Structuurmetingen van de kolenlagen in de
pijler (dit werd later een aparte ploeg). Tijdens
het pijlermeten moest de eerste helper de
structuur van de kolenlaag meten, hoeveel
stroken kool-, steen- en leilaagjes in de kolen-
laag aanwezig waren, dit bepaalde mede de
kwaliteit van de kolenlaag.
Drukmetingen. Onder een stijl of stempel, die
diende ter ondersteuning van het dakgewelf of
het "hangende werd een drukdoos geplaatst
waarop af te lezen was hoeveel tonnen druk er
op deze stijl werden opgevangen (ook een
aparte ploeg).
Geologen.
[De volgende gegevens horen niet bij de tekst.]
(** * A rolling-file hook for logrus: model and verification

    Shallow embedding of the Go package [rollingfile]
    (fsutils.go, rollingfile.go, rollingfile_time_hook.go).

    The Go code is imperative: it mutates the hook, the file system, the
    standard error stream and the logger's output target, and it reads the
    clock.  Every Go function is embedded as a state-passing function that
    keeps the Go name; a Go [error] result is an [option error] ([None] is
    [nil]).  The operating system is an explicit [World] that can be told
    to fail any system call.

    Contents: Go strings and errors; the world and its system calls;
    fsutils.go; the contracts of the packages [time] and [sort];
    rollingfile.go and rollingfile_time_hook.go; an implementation of each
    contract; runs of the hook; the vocabulary of the statements; the
    verification. *)

From Stdlib Require Import ZArith String Ascii List Lia Bool Permutation Sorted.
From stdpp Require Import gmap strings list fin_maps sorting.

Local Open Scope string_scope.
Local Open Scope list_scope.
Local Open Scope Z_scope.

(** ** Go strings *)

Module GoString.

(** [strings.HasPrefix(s, prefix)]. *)
Definition HasPrefix (s pre : string) : bool := String.prefix pre s.

(** The slice expression [s[n:]] for [n <= len(s)]. *)
Fixpoint slice_from (n : nat) (s : string) : string :=
  match n, s with
  | O, _ => s
  | S n', String _ r => slice_from n' r
  | S _, EmptyString => EmptyString
  end.

(** [len(s)] as a Go [int]. *)
Definition len (s : string) : Z := Z.of_nat (String.length s).

End GoString.

(** ** Errors *)

(** The error values that cross the package.  [ErrText] is an error made by
    [errors.New] or [fmt.Errorf]; the others are the sentinel errors of the
    packages [os] and [io]. *)
Inductive error : Type :=
| ErrInvalid          (* os.ErrInvalid: "invalid argument" *)
| ErrClosed           (* os.ErrClosed: "file already closed" *)
| ErrNotExist         (* os.ErrNotExist / ENOENT *)
| ErrPermission       (* os.ErrPermission / EACCES *)
| ErrIsDir            (* EISDIR *)
| ErrIO               (* EIO *)
| EOF                 (* io.EOF *)
| ErrText (msg : string).

#[export] Instance error_eq_dec : EqDecision error.
Proof. solve_decision. Defined.

Definition error_Error (e : error) : string :=
  match e with
  | ErrInvalid => "invalid argument"
  | ErrClosed => "file already closed"
  | ErrNotExist => "no such file or directory"
  | ErrPermission => "permission denied"
  | ErrIsDir => "is a directory"
  | ErrIO => "input/output error"
  | EOF => "EOF"
  | ErrText m => m
  end.

(** [os.IsNotExist(err)]; false on [nil]. *)
Definition os_IsNotExist (err : option error) : bool :=
  match err with
  | Some ErrNotExist => true
  | _ => false
  end.

Definition is_EOF (e : error) : bool :=
  match e with EOF => true | _ => false end.

(** ** The file system, the clock and the side channels *)

(** [os.FileMode] is a [uint32]; the type bits are those of Go's [os]
    package. *)
Definition ModeDir : Z := Z.shiftl 1 31.
Definition ModeSymlink : Z := Z.shiftl 1 27.
Definition ModeDevice : Z := Z.shiftl 1 26.
Definition ModeNamedPipe : Z := Z.shiftl 1 25.
Definition ModeSocket : Z := Z.shiftl 1 24.
Definition ModeCharDevice : Z := Z.shiftl 1 21.
Definition ModeIrregular : Z := Z.shiftl 1 19.
Definition ModeType : Z :=
  Eval cbv in
    Z.lor ModeDir (Z.lor ModeSymlink (Z.lor ModeNamedPipe
      (Z.lor ModeSocket (Z.lor ModeDevice (Z.lor ModeCharDevice ModeIrregular))))).

(** fsutils.go: permissions. *)
Definition defaultFilePermissions : Z := 438.       (* 0666 *)
Definition defaultDirectoryPermissions : Z := 503.  (* 0767 *)

(** [os.OpenFile] flags (Linux values). *)
Definition O_WRONLY : Z := 1.
Definition O_CREATE : Z := 64.
Definition O_TRUNC : Z := 512.
Definition O_APPEND : Z := 1024.

(** What a directory holds under one name. *)
Record Node : Type := mkNode {
  n_mode : Z;
  n_data : list Byte.byte
}.

(** [os.FileInfo], as far as the package looks at it. *)
Record FileInfo : Type := mkFileInfo {
  fi_Name : string;
  fi_Mode : Z
}.

Inductive Syscall : Type :=
| SysOpenDir
| SysGetwd
| SysReaddir (chunk : nat)
| SysClose
| SysRename
| SysRemove (name : string)
| SysMkdirAll
| SysOpenFile
| SysStat.

(** Calls that change the directory, in the order they were made, with
    their outcome. *)
Inductive Event : Type :=
| EvRename (oldname newname : string) (res : option error)
| EvRemove (name : string) (res : option error).

(** The world describes the one directory the hook works in
    ([currentDirPath]); [filepath.Join(currentDirPath, name)] is the entry
    [name] of it.  [w_fault] injects failures: a system call for which it
    answers [Some e] fails with [e]. *)
Record World : Type := mkWorld {
  w_dir : option (gmap string Node);  (* [None]: the directory is absent *)
  w_open : gmap nat string;           (* open descriptors and their file *)
  w_next : nat;                       (* next fresh descriptor *)
  w_out : option nat;                 (* [Logger.Out], when it is a file *)
  w_now : Z;                          (* wall clock, seconds *)
  w_ticks : list Z;                   (* readings the clock jumps to *)
  w_cwd : string;
  w_fault : Syscall -> option error;
  w_stderr : list string;
  w_trace : list Event;
  w_desc : gmap nat (Z * nat)         (* open flags and file offset of a descriptor *)
}.

Definition set_dir (d : option (gmap string Node)) (w : World) : World :=
  mkWorld d (w_open w) (w_next w) (w_out w) (w_now w) (w_ticks w) (w_cwd w)
          (w_fault w) (w_stderr w) (w_trace w)
          (w_desc w).
Definition set_open (o : gmap nat string) (w : World) : World :=
  mkWorld (w_dir w) o (w_next w) (w_out w) (w_now w) (w_ticks w) (w_cwd w)
          (w_fault w) (w_stderr w) (w_trace w)
          (w_desc w).
Definition set_next (n : nat) (w : World) : World :=
  mkWorld (w_dir w) (w_open w) n (w_out w) (w_now w) (w_ticks w) (w_cwd w)
          (w_fault w) (w_stderr w) (w_trace w)
          (w_desc w).
Definition set_out (o : option nat) (w : World) : World :=
  mkWorld (w_dir w) (w_open w) (w_next w) o (w_now w) (w_ticks w) (w_cwd w)
          (w_fault w) (w_stderr w) (w_trace w)
          (w_desc w).
Definition set_clock (t : Z) (ts : list Z) (w : World) : World :=
  mkWorld (w_dir w) (w_open w) (w_next w) (w_out w) t ts (w_cwd w)
          (w_fault w) (w_stderr w) (w_trace w)
          (w_desc w).
Definition set_fault (f : Syscall -> option error) (w : World) : World :=
  mkWorld (w_dir w) (w_open w) (w_next w) (w_out w) (w_now w) (w_ticks w) (w_cwd w)
          f (w_stderr w) (w_trace w)
          (w_desc w).
Definition log_stderr (line : string) (w : World) : World :=
  mkWorld (w_dir w) (w_open w) (w_next w) (w_out w) (w_now w) (w_ticks w) (w_cwd w)
          (w_fault w) (w_stderr w ++ [line]) (w_trace w)
          (w_desc w).
Definition log_event (ev : Event) (w : World) : World :=
  mkWorld (w_dir w) (w_open w) (w_next w) (w_out w) (w_now w) (w_ticks w) (w_cwd w)
          (w_fault w) (w_stderr w) (w_trace w ++ [ev])
          (w_desc w).

Definition set_desc (ds : gmap nat (Z * nat)) (w : World) : World :=
  mkWorld (w_dir w) (w_open w) (w_next w) (w_out w) (w_now w) (w_ticks w) (w_cwd w)
          (w_fault w) (w_stderr w) (w_trace w) ds.
(** C10. Two datetimes with the same year, month, day, hour and minute get
    equal dictionaries for every band; in particular they fall on the same
    side of the cutover, whatever their seconds and microseconds. *)
Theorem C10_minute_determines_fields d1 d2 b :
  minute_of d1 = minute_of d2 →
  get_object_name_dict d1 b = get_object_name_dict d2 b ∧
  lt d1 CUTOVER = lt d2 CUTOVER.
Proof.
  intros Hmin. pose proof (lt_cutover_minute d1 d2 Hmin) as Hlt.
  split; [|done]. unfold get_object_name_dict. rewrite Hlt.
  rewrite !strftime_Y, !strftime_m, !strftime_d, !strftime_H, !strftime_M.
  unfold minute_of in Hmin. injection Hmin as -> -> -> -> ->. done.
Qed.

Lemma C10_minute_determines_fields_witness :
  minute_of (mk_datetime 2022 10 28 0 0 0 0)
  = minute_of (mk_datetime 2022 10 28 0 0 59 999999) ∧
  get_object_name_dict (mk_datetime 2022 10 28 0 0 0 0) 6
  = get_object_name_dict (mk_datetime 2022 10 28 0 0 59 999999) 6 ∧
  lt (mk_datetime 2022 10 28 0 0 0 0) CUTOVER
  = lt (mk_datetime 2022 10 28 0 0 59 999999) CUTOVER.
Proof.
  split; [reflexivity|].
  apply (C10_minute_determines_fields
           (mk_datetime 2022 10 28 0 0 0 0)
           (mk_datetime 2022 10 28 0 0 59 999999) 6).
  reflexivity.
Defined.

(** C8 as stated fails: band 100 gets a band code of four characters. *)
Lemma C8_band_code_counterexample :
  get_object_name_dict EXAMPLE_DATE 100 !! "band" = Some "B100" ∧
  String.length "B100" ≠ 3.
Proof. split; [by vm_compute | by simpl]. Qed.

(** C8, amended.  The band code is "B" followed by the two-digit
    zero-padded band number for every band from 0 to 99, and it has
    exactly three characters exactly for the bands from -9 to 99. *)
Theorem C8_band_code d b :
  ∃ s, get_object_name_dict d b !! "band" = Some s ∧
       ((0 ≤ b ≤ 99)%Z → s = String "B" (digits 2 (Z.to_N b))) ∧
       (String.length s = 3 ↔ (-9 ≤ b ≤ 99)%Z).
Proof.
  exists (band_code b). split; [apply dict_band|]. unfold band_code. split.
  - intros Hb. by rewrite format_0d_2_digits.
  - rewrite string_app_cons, string_app_nil_l. simpl String.length.
    rewrite <-length_format_0d_2. lia.
Qed.

Lemma C8_band_code_witness :
  (0 ≤ 4 ≤ 99)%Z ∧
  ∃ s, get_object_name_dict EXAMPLE_DATE 4 !! "band" = Some s ∧
       s = "B04" ∧ String.length s = 3.
Proof.
  split; [lia|].
  destruct (C8_band_code EXAMPLE_DATE 4) as (s & Hs & Hdigits & Hlen).
  exists s. split; [exact Hs|]. split; [apply Hdigits; lia|apply Hlen; lia].
Defined.

End KeyBuilderProperties.

(** ** The key builder: the object key *)
Section ObjectKey.
Implicit Types (d : datetime) (b : Z).

Lemma length_satellite_code d : String.length (satellite_code d) = 3.
Proof. unfold satellite_code. by destruct (lt d CUTOVER). Qed.

(** Strip equal heads, or heads of equal length, off an equation between
    two concatenations. *)
Ltac peel H :=
  first
    [ apply (inj (String.app _)) in H
    | let E := fresh "E" in
      apply string_app_inj_length in H as [E H];
      [|by rewrite ?length_digits, ?length_satellite_code] ].

(** The bounds of the two-digit fields of a valid datetime. *)
Lemma valid_two_digits d :
  valid d →
  (month d < pow10 2 ∧ day d < pow10 2 ∧ hour d < pow10 2 ∧
   minute d < pow10 2)%N.
Proof.
  intros (_ & Hmo & Hday & Hh & Hmi & _).
  assert (days_in_month (year d) (month d) ≤ 31)%N
    by (unfold days_in_month; repeat case_match; lia).
  rewrite pow10_2. lia.
Qed.

(** Turn the equations between two-digit fields into equations between
    the fields. *)
Ltac fields_of_digits Hv1 Hv2 :=
  destruct (valid_two_digits _ Hv1) as (? & ? & ? & ?);
  destruct (valid_two_digits _ Hv2) as (? & ? & ? & ?);
  repeat match goal with
         | E : digits 2 _ = digits 2 _ |- _ =>
             apply digits_inj in E; [|assumption..]
         end.

(** On valid datetimes the key determines the minute and the band.  The
    year, of no fixed width, is delimited by the slash that follows it. *)
Lemma key_of_inj d1 d2 b1 b2 :
  valid d1 → valid d2 → key_of d1 b1 = key_of d2 b2 →
  minute_of d1 = minute_of d2 ∧ b1 = b2.
Proof.
  intros Hv1 Hv2 Heq.
  destruct (strftime_valid d1 Hv1) as (HY1 & Hm1 & Hd1 & HH1 & HM1).
  destruct (strftime_valid d2 Hv2) as (HY2 & Hm2 & Hd2 & HH2 & HM2).
  unfold key_of, key_template, band_code in Heq.
  rewrite HY1, Hm1, Hd1, HH1, HM1, HY2, Hm2, Hd2, HH2, HM2 in Heq.
  rewrite !string_app_assoc in Heq.
  peel Heq.
  apply (split_at_char "/") in Heq as [EY Heq];
    [|by apply lacks_pretty, pretty_N_char_no_slash..].
  apply (inj pretty) in EY. rewrite EY in Heq.
  repeat peel Heq.
  apply string_app_inj_length_r in Heq as [Hb _]; [|by rewrite !length_tail].
  apply format_0d_2_inj in Hb.
  fields_of_digits Hv1 Hv2.
  unfold minute_of. split; [congruence|done].
Qed.

(** So does the file name alone: dropping the directory of the key loses
    nothing.  There the year runs into the month and the day; the three
    together are delimited by the underscore that follows them, and the
    month and the day are their last four characters. *)
Lemma file_of_inj_valid d1 d2 b1 b2 :
  valid d1 → valid d2 → file_of d1 b1 = file_of d2 b2 →
  minute_of d1 = minute_of d2 ∧ b1 = b2.
Proof.
  intros Hv1 Hv2 Heq.
  destruct (strftime_valid d1 Hv1) as (HY1 & Hm1 & Hd1 & HH1 & HM1).
  destruct (strftime_valid d2 Hv2) as (HY2 & Hm2 & Hd2 & HH2 & HM2).
  unfold file_of, file_template, band_code in Heq.
  rewrite HY1, Hm1, Hd1, HH1, HM1, HY2, Hm2, Hd2, HH2, HM2 in Heq.
  rewrite !string_app_assoc in Heq.
  repeat peel Heq.
  match type of Heq with
  | ?y1 +:+ ?m1 +:+ ?dd1 +:+ "_" +:+ ?r1 = ?y2 +:+ ?m2 +:+ ?dd2 +:+ "_" +:+ ?r2 =>
      assert ((y1 +:+ m1 +:+ dd1) +:+ "_" +:+ r1
              = (y2 +:+ m2 +:+ dd2) +:+ "_" +:+ r2) as Hblock
        by (rewrite !string_app_assoc; exact Heq)
  end.
  clear Heq.
  apply (split_at_char "_") in Hblock as [Hymd Heq];
    [|by rewrite !lacks_app, !lacks_digits, lacks_pretty
         by apply pretty_N_char_not_underscore..].
  apply string_app_inj_length_r in Hymd as [EY Hmd];
    [|by rewrite !string_length_app, !length_digits].
  apply (inj pretty) in EY.
  repeat peel Hmd. repeat peel Heq.
  apply string_app_inj_length_r in Heq as [Hb _]; [|by rewrite !length_tail].
  apply format_0d_2_inj in Hb.
  fields_of_digits Hv1 Hv2.
  unfold minute_of. split; [congruence|done].
Qed.

(** The key of a valid datetime, with the date and time fields as
    numerals. *)
Lemma object_name_valid d b :
  valid d →
  object_name d b
  = Some (key_template (pretty (year d)) (digits 2 (month d))
            (digits 2 (day d)) (digits 2 (hour d)) (digits 2 (minute d))
            (satellite_code d) (band_code b) (resolution b)).
Proof.
  intros Hv. rewrite object_name_eq. unfold key_of.
  destruct (strftime_valid d Hv) as (-> & -> & -> & -> & ->). done.
Qed.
Op een gegeven moment werd een
aparte groep uit enkele helpers van de mijn-
meters geselecteerd die zich met de geologische
aspecten ging bezig houden.
Pijlermetingen
De pijlers waren de plaatsen waar alles om
begonnen was. Hier werd het geld verdiend en
al het andere was bittere noodzaak. Stel u voor:
een kolenveld op 500 m diep in de aarde. De
lengte is bijvoorbeeld 150 m, de dikte van de
kolenlaag 0.50 tot 1.50 m. Deze lengte van
150 m is als ophouw begonnen. Ophouw wil
zeggen dat eerst 150 m van de afvoergalerij
naar toevoergalerij, de kolen weggehaald
werden over een breedte van 3.20 m, terwijl
tegelijk tijdens de voortgang ondersteuningen
aangebracht werden en voor luchttoevoer werd
gezorgd. Ook het vervoermiddel werd steeds
verlengd, totdat men aan de toevoer uitkwam.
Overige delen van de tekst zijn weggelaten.